How to complete this task.
Each record needs to be echoed exactly; can you do that?

(Records from a data collection)
(** X8.  Removing a URI takes exactly the block of its handle out of both
    views.  If the map holds the key between the entries [before] and
    [after], then [chatAttachments] was the entries of [before], the
    children and root of the handle, the entries of [after]; after [remove]
    the map is [before ++ after], and [chatAttachments] and [references] are
    those of [before] followed by those of [after], unchanged and in the
    same order. *)
Theorem remove_drops_one_block (uri : URI.t) (this : Collection)
    (before after : list (string * nat)) (instruction : nat) :
  wf this ->
  attachments this = before ++ (URI.path uri, instruction) :: after ->
  exists m,
    heap this !! instruction = Some m
    /\ chatAttachments this
       = chatAttachments (with_store before this)
         ++ (child_entries m ++ [root_entry m])
         ++ chatAttachments (with_store after this)
    /\ attachments (remove uri this) = before ++ after
    /\ chatAttachments (remove uri this)
       = chatAttachments (with_store before this)
         ++ chatAttachments (with_store after this)
    /\ references (remove uri this)
       = references (with_store before this) ++ references (with_store after this).
Proof.
  intros Hwf Hstore.
  assert (Hin : (URI.path uri, instruction) ∈ attachments this).
  { rewrite Hstore. apply elem_of_app. right. apply list_elem_of_here. }
  destruct (wf_stored _ Hwf _ _ Hin) as [m [Hm _]]. exists m. split; [done|].
  assert (Hdelete : store_delete (URI.path uri) (attachments this) = before ++ after).
  { rewrite Hstore. apply store_delete_middle. rewrite <- Hstore. apply Hwf. }
  assert (Hvalues : values this
                    = values (with_store before this) ++ [m]
                      ++ values (with_store after this)).
  { rewrite <- values_with_store_self, Hstore.
    rewrite (values_app before). f_equal.
    unfold values, with_store. simpl. by rewrite Hm. }
  assert (Hremoved : values (remove uri this)
                     = values (with_store before this) ++ values (with_store after this)).
  { rewrite values_remove, Hdelete by done. apply values_app. }
  split; [|split; [|split]].
  - rewrite !chatAttachments_values, Hvalues, !chatAttachments_spec_app.
    do 2 f_equal. unfold chatAttachments_spec. simpl. by rewrite app_nil_r.
  - rewrite (remove_stored _ _ _ Hwf Hin). simpl. exact Hdelete.
  - by rewrite !chatAttachments_values, Hremoved, chatAttachments_spec_app.
  - by rewrite !references_values, Hremoved, map_app, concat_app.
Qed.

(** X9.  [add] then [remove] of a URI whose key was free is a round trip for
    everything a reader of the collection sees: the map, [chatAttachments]
    and [references] are as before the [add].  In between the handle was
    constructed, wired, stored and resolved, and disposed exactly once; one
    added event, one removed event and two update events fired. *)
Theorem add_remove_round_trip (uri : URI.t) (this : Collection) :
  wf this ->
  store_has (URI.path uri) (attachments this) = false ->
  let instruction := fresh (dom (heap this)) in
  let back := remove uri (exec (add uri) this) in
  attachments back = attachments this
  /\ chatAttachments back = chatAttachments this
  /\ references back = references this
  /\ log back =
       log this ++ [Constructed instruction uri; UpdateWired instruction;
                    DisposeWired instruction; Stored (URI.path uri) instruction;
                    ResolveCalled instruction; AddFired instruction; UpdateFired;
                    DeleteAndDispose (URI.path uri); DisposeCalled instruction;
                    DeleteAndLeak (URI.path uri); UpdateFired;
                    RemoveFired instruction].
Proof.
  intros Hwf Hhas instruction back.
  destruct (add_then_remove uri this Hwf Hhas) as (Hlog & Hstore & _).
  fold instruction in Hlog. fold back in Hlog, Hstore.
  assert (Hvalues : values back = values this).
  { unfold back. rewrite values_remove by by apply wf_add.
    unfold exec. rewrite add_absent by done. unfold with_store, values. simpl.
    unfold store_delete. rewrite List.filter_app. simpl. unfold key_is at 2. simpl.
    rewrite String.eqb_refl. simpl. rewrite app_nil_r.
    fold (store_delete (URI.path uri) (attachments this)).
    rewrite store_delete_absent by done.
    apply lookup_all_ext. intros [key j] Hj. simpl.
    destruct (wf_stored _ Hwf _ _ Hj) as [m [Hm _]].
    rewrite lookup_insert_ne; [done|]. intros <-.
    pose proof (fresh_address this). congruence. }
  split; [done|]. split; [|split].
  - by rewrite !chatAttachments_values, Hvalues.
  - by rewrite !references_values, Hvalues.
  - rewrite Hlog. unfold exec. rewrite add_absent by done. simpl.
    by rewrite <- app_assoc.
Qed.

Lemma NoDup_addresses (store : list (string * nat)) :
  NoDup store.*1 ->
  (forall key key' instruction,
      (key, instruction) ∈ store -> (key', instruction) ∈ store -> key = key') ->
  NoDup store.*2.
Proof.
  induction store as [|[k i] store IH]; simpl; [constructor|].
  intros [Hk Hkeys]%NoDup_cons Hinj. apply NoDup_cons. split.
  - intros [[k' i'] [Hi' Hin]]%list_elem_of_fmap. simpl in Hi'. subst i'.
    apply Hk. apply list_elem_of_fmap. exists (k', i). split; [|done]. simpl.
    apply (Hinj k k' i); [apply list_elem_of_here | by apply list_elem_of_further].
  - apply IH; [done|]. intros key key' j Hj Hj'.
    apply (Hinj key key' j); by apply list_elem_of_further.
Qed.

Written reply.
(** X8.  Removing a URI takes exactly the block of its handle out of both
    views.  If the map holds the key between the entries [before] and
    [after], then [chatAttachments] was the entries of [before], the
    children and root of the handle, the entries of [after]; after [remove]
    the map is [before ++ after], and [chatAttachments] and [references] are
    those of [before] followed by those of [after], unchanged and in the
    same order. *)
Theorem remove_drops_one_block (uri : URI.t) (this : Collection)
    (before after : list (string * nat)) (instruction : nat) :
  wf this ->
  attachments this = before ++ (URI.path uri, instruction) :: after ->
  exists m,
    heap this !! instruction = Some m
    /\ chatAttachments this
       = chatAttachments (with_store before this)
         ++ (child_entries m ++ [root_entry m])
         ++ chatAttachments (with_store after this)
    /\ attachments (remove uri this) = before ++ after
    /\ chatAttachments (remove uri this)
       = chatAttachments (with_store before this)
         ++ chatAttachments (with_store after this)
    /\ references (remove uri this)
       = references (with_store before this) ++ references (with_store after this).
Proof.
  intros Hwf Hstore.
  assert (Hin : (URI.path uri, instruction) ∈ attachments this).
  { rewrite Hstore. apply elem_of_app. right. apply list_elem_of_here. }
  destruct (wf_stored _ Hwf _ _ Hin) as [m [Hm _]]. exists m. split; [done|].
  assert (Hdelete : store_delete (URI.path uri) (attachments this) = before ++ after).
  { rewrite Hstore. apply store_delete_middle. rewrite <- Hstore. apply Hwf. }
  assert (Hvalues : values this
                    = values (with_store before this) ++ [m]
                      ++ values (with_store after this)).
  { rewrite <- values_with_store_self, Hstore.
    rewrite (values_app before). f_equal.
    unfold values, with_store. simpl. by rewrite Hm. }
  assert (Hremoved : values (remove uri this)
                     = values (with_store before this) ++ values (with_store after this)).
  { rewrite values_remove, Hdelete by done. apply values_app. }
  split; [|split; [|split]].
  - rewrite !chatAttachments_values, Hvalues, !chatAttachments_spec_app.
    do 2 f_equal. unfold chatAttachments_spec. simpl. by rewrite app_nil_r.
  - rewrite (remove_stored _ _ _ Hwf Hin). simpl. exact Hdelete.
  - by rewrite !chatAttachments_values, Hremoved, chatAttachments_spec_app.
  - by rewrite !references_values, Hremoved, map_app, concat_app.
Qed.

(** X9.  [add] then [remove] of a URI whose key was free is a round trip for
    everything a reader of the collection sees: the map, [chatAttachments]
    and [references] are as before the [add].  In between the handle was
    constructed, wired, stored and resolved, and disposed exactly once; one
    added event, one removed event and two update events fired. *)
Theorem add_remove_round_trip (uri : URI.t) (this : Collection) :
  wf this ->
  store_has (URI.path uri) (attachments this) = false ->
  let instruction := fresh (dom (heap this)) in
  let back := remove uri (exec (add uri) this) in
  attachments back = attachments this
  /\ chatAttachments back = chatAttachments this
  /\ references back = references this
  /\ log back =
       log this ++ [Constructed instruction uri; UpdateWired instruction;
                    DisposeWired instruction; Stored (URI.path uri) instruction;
                    ResolveCalled instruction; AddFired instruction; UpdateFired;
                    DeleteAndDispose (URI.path uri); DisposeCalled instruction;
                    DeleteAndLeak (URI.path uri); UpdateFired;
                    RemoveFired instruction].
Proof.
  intros Hwf Hhas instruction back.
  destruct (add_then_remove uri this Hwf Hhas) as (Hlog & Hstore & _).
  fold instruction in Hlog. fold back in Hlog, Hstore.
  assert (Hvalues : values back = values this).
  { unfold back. rewrite values_remove by by apply wf_add.
    unfold exec. rewrite add_absent by done. unfold with_store, values. simpl.
    unfold store_delete. rewrite List.filter_app. simpl. unfold key_is at 2. simpl.
    rewrite String.eqb_refl. simpl. rewrite app_nil_r.
    fold (store_delete (URI.path uri) (attachments this)).
    rewrite store_delete_absent by done.
    apply lookup_all_ext. intros [key j] Hj. simpl.
    destruct (wf_stored _ Hwf _ _ Hj) as [m [Hm _]].
    rewrite lookup_insert_ne; [done|]. intros <-.
    pose proof (fresh_address this). congruence. }
  split; [done|]. split; [|split].
  - by rewrite !chatAttachments_values, Hvalues.
  - by rewrite !references_values, Hvalues.
  - rewrite Hlog. unfold exec. rewrite add_absent by done. simpl.
    by rewrite <- app_assoc.
Qed.

Lemma NoDup_addresses (store : list (string * nat)) :
  NoDup store.*1 ->
  (forall key key' instruction,
      (key, instruction) ∈ store -> (key', instruction) ∈ store -> key = key') ->
  NoDup store.*2.
Proof.
  induction store as [|[k i] store IH]; simpl; [constructor|].
  intros [Hk Hkeys]%NoDup_cons Hinj. apply NoDup_cons. split.
  - intros [[k' i'] [Hi' Hin]]%list_elem_of_fmap. simpl in Hi'. subst i'.
    apply Hk. apply list_elem_of_fmap. exists (k', i). split; [|done]. simpl.
    apply (Hinj k k' i); [apply list_elem_of_here | by apply list_elem_of_further].
  - apply IH; [done|]. intros key key' j Hj Hj'.
    apply (Hinj key key' j); by apply list_elem_of_further.
Qed.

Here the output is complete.